Page:Dickens - Vie et aventures de Martin Chuzzlewit, 1866, tome1.djvu/107

La bibliothèque libre.
Cette page a été validée par deux contributeurs.

« Vous excuserez Thomas Pinch : il est un peu emprunté, Martin, dit M. Pecksniff avec le sourire protecteur de la pitié, dès que Tom fut sorti de la chambre ; mais il n’est pas méchant.

— C’est un excellent garçon, monsieur.

— Oh ! oui, dit M. Pecksniff, oui. Thomas Pinch n’est pas méchant : il est plein de reconnaissance. Jamais je n’ai regretté d’avoir traité Thomas Pinch comme je l’ai fait.

— Je le crois bien, monsieur ; jamais vous n’aurez à le regretter.

— Non, dit M. Pecksniff ; non, je l’espère. Le pauvre garçon ! il est toujours disposé à faire de son mieux ; mais il n’est pas doué. Vous voudrez bien vous servir de lui, s’il vous plaît, Martin. Si Thomas a un défaut, c’est d’être parfois un peu enclin à oublier sa position, mais on y a bientôt mis ordre. La bonne âme ! Vous verrez qu’il est facile à vivre. Bonne nuit !

— Bonne nuit, monsieur. »

Cependant M. Pinch était revenu avec les mouchettes.

« Et bonne nuit aussi à vous, monsieur Pinch, dit Pecksniff. Un bon sommeil à tous deux. Dieu vous bénisse ! Dieu vous bénisse ! »

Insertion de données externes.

(** * Storefront catalog/cart orchestration: gateway, cart hooks, product details

    A shallow embedding of [src/lib/ecom/api.ts] (the Catalog/Cart Gateway
    built by [createApi]), [src/lib/ecom/hooks.ts] (the cart cache and
    mutation coordinator) and the [useProductDetails] hook, with the
    properties of the storefront specification stated and proved over it.

    Conventions of the embedding:
    - an [async] function is a computation over the state of the remote
      platform that either resolves to a value or rejects with the thrown
      value; the platform answers a request at the moment it is issued;
    - JavaScript numbers that count things (quantities, limits) are
      integers [Z]; prices are rationals [Q] and are never computed with;
    - [T | undefined] is [option T]; a JavaScript object used as a
      dictionary (own, ordinary string keys) is a [gmap string]. *)

From Stdlib Require Import ZArith QArith Lia.
From stdpp Require Import base option list strings pretty gmap.

Close Scope Q_scope.
Local Open Scope Z_scope.
Local Open Scope string_scope.
Local Open Scope list_scope.

(** ** Types of the platform SDK, as far as the code reads them *)

Module products.
Record Choice := { value : option string; description : option string }.

Record ProductOption :=
  { name : option string; choices : option (list Choice) }.

Record PriceData := { price : option Q }.

Record Variant := { variant_id : option string }.   (* the [_id] of a variant *)

Record Product :=
  { _id : string;               (* read as [product._id!] *)
    slug : option string;
    productOptions : option (list ProductOption);
    manageVariants : option bool;
    priceData : option PriceData;
    collectionIds : list string }.
End products.

Module collections.
Record Collection :=
  { _id : option string;
    slug : string }.            (* read as [category.slug!] *)
End collections.

Module orders.
Record Order := { _id : option string }.
End orders.

(** [AddToCartOptions] of [./types]: either [{ variantId }] or
    [{ options }], the two shapes [handleAddToCart] builds. *)
Inductive AddToCartOptions :=
| VariantIdOption (variantId : string)
| ChoicesOption (options : gmap string string).

Module currentCart.
Inductive ChannelType := WEB.

Record CatalogReference :=
  { catalogItemId : option string;
    appId : option string;
    options : option AddToCartOptions }.

Record LineItem :=
  { _id : option string;
    quantity : option Z;
    catalogReference : option CatalogReference }.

Après avoir, avec une grande ferveur, appelé cette bénédiction sur la tête de ses jeunes amis, il se retira dans sa propre chambre, tandis que ceux-ci, fatigués comme ils l’étaient, ne tardèrent pas à s’endormir. Si Martin rêva, les pages suivantes de cette histoire pourront donner une idée de ses visions. Celles de Thomas Pinch roulèrent toutes sur des jours de fête, des orgues d’église et des Pecksniff séraphiques. Quant à M. Pecksniff, il n’était pas pressé d’aller chercher des rêves sur son oreiller, car il resta assis deux grandes heures devant le foyer de sa chambre, contemplant les charbons et profondément enseveli dans ses pensées. Pourtant, lui aussi il finit par s’endormir et rêver. Et c’est ainsi qu’aux heures paisibles de la nuit une seule maison renferme autant d’idées incohérentes et d’imaginations incongrues que le cerveau d’un aliéné.